#### Extracted data ####

(** * stb-tester core: mask algebra, matching engine and frame source

    A shallow embedding of [_stbt/mask.py] and of the matching engine and
    the [Display] class of [_stbt/core.py], with the properties of the
    design document stated against it.

    Conventions.
    - numpy arrays are records of a shape and nested lists (rows, columns,
      channels); [uint8] values are integers in [0, 256) with the 8-bit
      wrap-around written out.
    - [float] values (heat-map scores, thresholds, timestamps) are exact
      rationals [Q]; NaN and rounding are outside the model.
    - Python exceptions are the [Raise] case of [result].
    - OpenCV and GStreamer are external: a function of theirs whose result
      is not fixed by a few lines of documentation is a parameter of the
      section that uses it. *)

From Stdlib Require Import ZArith QArith Qminmax Lia Bool.
From stdpp Require Import base option list gmap strings.

Local Open Scope Z_scope.

(* ===================================================================== *)
(** * Exceptions *)
(* ===================================================================== *)

Inductive exn : Type :=
| ValueError (msg : string)
| TypeError (msg : string)
| AssertionError (msg : string)
| RuntimeError (msg : string)
| ConfigurationError (msg : string)
| KeyError (msg : string)
| IndexError (msg : string)
| NameError (msg : string)
| AttributeError (msg : string)
| Cv2Error (msg : string)
| NoVideo (msg : string).

Inductive result (A : Type) : Type :=
| Ok (a : A)
| Raise (e : exn).
Arguments Ok {A} a.
Arguments Raise {A} e.

Definition rbind {A B} (r : result A) (k : A -> result B) : result B :=
  match r with
  | Ok a => k a
  | Raise e => Raise e
  end.

Definition rmap {A B} (f : A -> B) (r : result A) : result B :=
  rbind r (fun a => Ok (f a)).

Definition rmap2 {A B C} (f : A -> B -> C) (ra : result A) (rb : result B)
  : result C :=
  rbind ra (fun a => rbind rb (fun b => Ok (f a b))).

(* ===================================================================== *)
(** * numpy arrays *)
(* ===================================================================== *)

(** [shape] of a 3-dimensional array: [(shape[0], shape[1], shape[2])]. *)
Record Shape : Type := mkShape { rows : nat; cols : nat; chans : nat }.

Definition Shape_eqb (s t : Shape) : bool :=
  Nat.eqb (rows s) (rows t) && Nat.eqb (cols s) (cols t)
  && Nat.eqb (chans s) (chans t).

(** [shape[:2]] *)
Definition shape2 (s : Shape) : nat * nat := (rows s, cols s).

Record ndarray : Type := mkArr { shape : Shape; data : list (list (list Z)) }.

(** [numpy.full(shape, v, dtype=numpy.uint8)] *)
Definition full (s : Shape) (v : Z) : ndarray :=
  mkArr s (replicate (rows s) (replicate (cols s) (replicate (chans s) v))).

(** Element-wise operators on arrays of one shape. *)
Definition arr_map (f : Z -> Z) (a : ndarray) : ndarray :=
  mkArr (shape a) (map (map (map f)) (data a)).

Definition arr_map2 (f : Z -> Z -> Z) (a b : ndarray) : ndarray :=
  mkArr (shape a) (zip_with (zip_with (zip_with f)) (data a) (data b)).

(** [~v] on a [uint8]: the bitwise complement, reduced to 8 bits. *)
Definition invert8 (v : Z) : Z := Z.lnot v mod 256.

Definition arr_or : ndarray -> ndarray -> ndarray := arr_map2 Z.lor.
Definition arr_and : ndarray -> ndarray -> ndarray := arr_map2 Z.land.
Definition arr_invert : ndarray -> ndarray := arr_map invert8.

(** A bound of a Python slice over a sequence of length [len]: negative
    values count from the end, and the result is clamped to [0, len]. *)
Definition py_bound (len : nat) (i : Z) : nat :=
  if i <? 0 then Z.to_nat (Z.max 0 (i + Z.of_nat len))
  else Z.to_nat (Z.min i (Z.of_nat len)).

Definition in_slice (len : nat) (lo hi : Z) (k : nat) : bool :=
  Nat.leb (py_bound len lo) k && Nat.ltb k (py_bound len hi).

####

• Problem to work on: The response should be an exact copy of the lines from the one with "Definition invert8 (v" through the end of the data, with no other text.

• Answer area:
Definition invert8 (v : Z) : Z := Z.lnot v mod 256.

Definition arr_or : ndarray -> ndarray -> ndarray := arr_map2 Z.lor.
Definition arr_and : ndarray -> ndarray -> ndarray := arr_map2 Z.land.
Definition arr_invert : ndarray -> ndarray := arr_map invert8.

(** A bound of a Python slice over a sequence of length [len]: negative
    values count from the end, and the result is clamped to [0, len]. *)
Definition py_bound (len : nat) (i : Z) : nat :=
  if i <? 0 then Z.to_nat (Z.max 0 (i + Z.of_nat len))
  else Z.to_nat (Z.min i (Z.of_nat len)).

Definition in_slice (len : nat) (lo hi : Z) (k : nat) : bool :=
  Nat.leb (py_bound len lo) k && Nat.ltb k (py_bound len hi).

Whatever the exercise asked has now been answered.